Users often want to use a window manager that includes a desktop. Desktops allow the user to place icons on the background of the screen, and usually provide a palette, applet, or taskbar which gives information about the system such as the time, what programs are open, and a logout button. KDE and Gnome are both examples of window managers with integrated desktops.
Many users wish that they had more screen space than their monitor provides. Most desktops and window managers provide that space by creating “virtual desktops” or “workspaces”. The user can open up programs on any of these virtual desktops and then move between them with keystrokes or by scrolling the mouse off of the edge of one virtual desktop on to another. Though this can be confusing at first, with time it can become very helpful.
When you want access to a command line from within your windowing system, you must open a shell inside of a terminal. Originally the term “terminal” referred to a screen upon which the command prompt of a shell is displayed, when no windowing system is running, with an attached keyboard for the user to use to interact with the system. Over time, terminal and console came to be used interchangeably to refer to the actual command prompt or a window which displays the command prompt. Even though you only have one physical terminal or console, modern Unix systems emulate multiple virtual terminals. These virtual terminals (or ttys – a historical reference to “teletype terminals”) are accessed by holding down the Ctrl and Alt keys along with one of the function keys at the top of an IBM style keyboard. F1-F6 usually run character terminals with shells, while F7-F12 usually run graphical terminals with windowing systems. By using virtual terminals, one user can run a couple of different shells and two or more separate window managers without any conflicts. A user must log in separately to each virtual terminal, and a window manager must be started on a graphical terminal before anything will display there. A graphical login manager such as XDM, KDM, or GDM usually runs on F7 or F8 to facilitate graphical logins.
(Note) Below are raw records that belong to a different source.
(** X10. The memory keys never show a dialog and leave the entry and the
    history alone. What they add to the memory, or take from it, is the
    value of the entry as a float, and zero when the entry cannot be
    evaluated, division by zero included. *)
Theorem memory_keys_swallow_errors (st : app) :
  (dialogs (snd (mem_add limit st)) = dialogs st
   /\ entry (snd (mem_add limit st)) = entry st
   /\ history (snd (mem_add limit st)) = history st)
  /\ (dialogs (snd (mem_sub limit st)) = dialogs st
      /\ entry (snd (mem_sub limit st)) = entry st
      /\ history (snd (mem_sub limit st)) = history st)
  /\ (forall e : exn,
        str_.strip (entry st) <> EmptyString ->
        SafeEvaluator.eval (degree_mode st) limit (str_.strip (entry st)) = Raise e ->
        memory_value (snd (mem_add limit st)) = (memory_value st + 0)%float
        /\ memory_value (snd (mem_sub limit st)) = (memory_value st - 0)%float)
  /\ (forall (v : value) (x : float),
        str_.strip (entry st) <> EmptyString ->
        SafeEvaluator.eval (degree_mode st) limit (str_.strip (entry st)) = Return v ->
        number.as_double v = Return x ->
        memory_value (snd (mem_add limit st)) = (memory_value st + x)%float
        /\ memory_value (snd (mem_sub limit st)) = (memory_value st - x)%float).
Proof.
  assert (Hadd : forall x, _current_value limit st = (Done x, st) ->
            snd (mem_add limit st) =
              set_result_var
                (String.append "Memory: "
                   match display.format_number (VFloat (memory_value st + x)) with
                   | Return shown => shown
                   | Raise _ => EmptyString
                   end)
                (set_memory_value (memory_value st + x) st)).
  { intros x Hx. unfold mem_add, then_, lift, update. cbn [of_outcome]. rewrite Hx. cbn.
    destruct (format_number_float_returns (memory_value st + x)) as [shown ->].
    reflexivity. }
  assert (Hsub : forall x, _current_value limit st = (Done x, st) ->
            snd (mem_sub limit st) =
              set_result_var
                (String.append "Memory: "
                   match display.format_number (VFloat (memory_value st - x)) with
                   | Return shown => shown
                   | Raise _ => EmptyString
                   end)
                (set_memory_value (memory_value st - x) st)).
  { intros x Hx. unfold mem_sub, then_, lift, update. cbn [of_outcome]. rewrite Hx. cbn.
    destruct (format_number_float_returns (memory_value st - x)) as [shown ->].
    reflexivity. }
  destruct (current_value_returns limit st) as [x0 Hx0].
  split; [rewrite (Hadd x0 Hx0); auto |].
  split; [rewrite (Hsub x0 Hx0); auto |].
  split.
  - intros e Hne He. apply String.eqb_neq in Hne.
    assert (Hx : _current_value limit st = (Done 0%float, st)).
    { unfold _current_value, then_, lift, ret, try_, evaluate. cbn.
      rewrite Hne, He. reflexivity. }
    rewrite (Hadd _ Hx), (Hsub _ Hx). auto.
  - intros v x Hne Hv Hx'. apply String.eqb_neq in Hne.
    assert (Hx : _current_value limit st = (Done x, st)).
    { unfold _current_value, then_, lift, ret, try_, evaluate. cbn.
      rewrite Hne, Hv. cbn. rewrite Hx'. reflexivity. }
    rewrite (Hadd _ Hx), (Hsub _ Hx). auto.
Qed.

(** X11. The backspace key undoes a key of one character: after a text of
    one character has been inserted, [backspace] leaves the entry as it
    was before. On an empty entry it does nothing. *)
Theorem backspace_undoes_insert (st : app) (c : Ascii.ascii) :
  entry (snd (backspace (snd (insert_text (String c EmptyString) st)))) = entry st
  /\ (entry st = EmptyString -> backspace st = (Done tt, st)).
Proof.
  split.
  - unfold backspace, insert_text, then_, lift, update, ret. cbn.
    destruct (String.eqb (String.append (entry st) (String c EmptyString)) EmptyString) eqn:E.
    + apply String.eqb_eq in E. destruct (entry st); discriminate.
    + cbn. apply without_last_append.
  - intros He. unfold backspace, then_, lift, update, ret. cbn. rewrite He. reflexivity.
Qed.

End History.

(* ===================================================================== *)
(** * The angle mode *)
(* ===================================================================== *)

Section AngleMode.
Context `{Host}.

Import SafeEvaluator.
But this is probably not what you are looking for when you want to access a shell from within your window manager. You want to see that shell in a window beside your other applications. That window is also called a virtual terminal or console, and many programs can be used to make such a window. Each terminal program has its own advantages and most people have a preferred terminal application. Examples of such applications are Yakuake, Guake, Konsole, rxvt, eterm, and xterm.
Notice that in the Unix world, kernels, shells, windowing systems, window managers, desktops, and terminals are all distinct concepts and independent entities. Users can mix and match these different components and make them inter-operate. Users can also interact with the system at different levels, harnessing the functionality of specific layers of the system. This allows lots of flexibility and multiple ways of doing things. It can also be very confusing. Don't worry if it doesn't make sense at first, but pay attention to the different components of your system and try to discover which one provides what functionality.
Though most modern Unix systems include all of these components, they don't all have to. There exist non-graphical windowing systems and window managers that are not desktops, and sometimes it is better not to have a windowing system at all. This modularity is part of what makes Unix so powerful. Rather than getting overwhelmed by it, learn to appreciate it and you will find it a rewarding experience.